To demonstrate and compare polycationic-mediated cochlear gene transfer with linear polyethylenimine (PEI) via cochleostomy and osmotic pump infusion method.

DESIGN

A dissociated cochlear culture was used to select the optimum nitrogen to phosphate ratio of PEI/DNA complexes to be used in vivo. The PEI-enhanced green fluorescent protein reporter gene DNA complex was introduced with single inoculation (cochleostomy) or with sustained delivery (osmotic pump method) into guinea pig cochleas and examined for transgene expression.

SUBJECTS

Male Albino Hartley guinea pigs (250-350 g).

RESULTS

The relatively low transfection efficiency of PEI limits its potential when compared with viral counterparts; however, sustained release of the vector solution was able to improve PEI's transfection efficiency.
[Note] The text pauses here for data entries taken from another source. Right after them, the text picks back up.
(** What the two calls leave alone. *)
Record same_system s s' : Prop := {
  ss_procs : forall i, i <> me s -> (procs s').[i] = (procs s).[i];
  ss_me : me s' = me s;
  ss_pages : pages (fl s') = pages (fl s) /\ pipes (fl s') = pipes (fl s);
  ss_disk : disk (fsys (fl s')) = disk (fsys (fl s)) /\ inodes (fsys (fl s')) = inodes (fsys (fl s))
}.

Lemma with_fref_back x : with_fref (f_ref x + 1 - 1) (with_fref (f_ref x + 1) x) = x.
Proof. destruct x. unfold with_fref. cbn. f_equal. lia. Qed.

(** [dup] gives the lowest free descriptor, or fails without effect when
    there is none; the file has one more reference, so that closing the new
    descriptor keeps it open, and gives back the descriptors and the file table
    the process had. *)
Theorem dup_close_roundtrip s f : in_tab (me s) -> ft_lock (fl s) = false -> 0 <= f < NFILE -> 1 <= f_ref (ftab (fl s)).[f] ->
  wp (dup_file f) (fun fd s1 =>
    (fd = -1 /\ s1 = s /\ forall k, 0 <= k < NOFILE -> ofile s k <> None) \/
    (0 <= fd < NOFILE /\ ofile s fd = None /\ (forall k, 0 <= k < fd -> ofile s k <> None) /\
     (forall k, ofile s1 k = if decide (fd = k) then Some f else ofile s k) /\
     f_ref (ftab (fl s1)).[f] = f_ref (ftab (fl s)).[f] + 1 /\ same_system s s1 /\
     wp (close_fd fd f) (fun r s2 => r = 0 /\ same_system s s2 /\
       (forall k, ofile s2 k = ofile s k) /\ forall g, (ftab (fl s2)).[g] = (ftab (fl s)).[g]) s1)) s.
Proof.
  intros Hm Hl Hf Hr. apply wp_bind. apply wp_fdalloc; [done| |].
  - intros fd Hfd Hn Hk. rewrite (proj2 (Z.ltb_ge fd 0)) by lia. apply wp_bind. apply wp_filedup; [done..|]. apply wp_ret.
    right. split; [done|]. split; [done|]. split; [done|]. split; [intros k; apply (ofile_with_fd s)|].
    split; [cbn; by rewrite asel_insert_eq|]. split.
    { split; [|done|done|done]. intros i Hi. cbn. by rewrite upd_ne. }
    apply wp_bind, wp_set_ofile; [done|]. apply wp_bind, wp_fileclose_shared; [done|done|cbn; rewrite asel_insert_eq; cbn; lia|].
    apply wp_ret. split; [done|]. split; [split; [|done|done|done]|split].
    + intros i Hi. cbn. by rewrite !upd_ne.
    + intros k. unfold ofile, myproc, with_fd, with_file. cbn. rewrite upd_upd, upd_eq. cbn. rewrite insert_insert_eq, asel_insert.
      destruct (decide (fd = k)) as [<-|]; [by rewrite <- Hn|done].
    + intros g. cbn. rewrite asel_insert_eq, insert_insert_eq, asel_insert. cbn.
      destruct (decide (f = g)) as [<-|]; [apply with_fref_back|done].
  - intros Hfull. rewrite (proj2 (Z.ltb_lt (-1) 0)) by lia. apply wp_ret. by left.
Qed.
End Descriptors.

(** ** A process with one page, whose second argument points to shared memory *)

Section SmallUser.
#[local] Existing Instance sample_layout.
The PEI-infused cochleas maintained intact cellular and tissue architecture with absence of inflammation. Transfection confined to the perilymphatic space highlights the need to target the gene vector into the scala media if transfection is targeted at cells within the organ of Corti.

CONCLUSION

These findings indicate that PEI is able to transfect the cochlea in vivo with sustained delivery and present an alternative for nonviral cochlear gene therapy.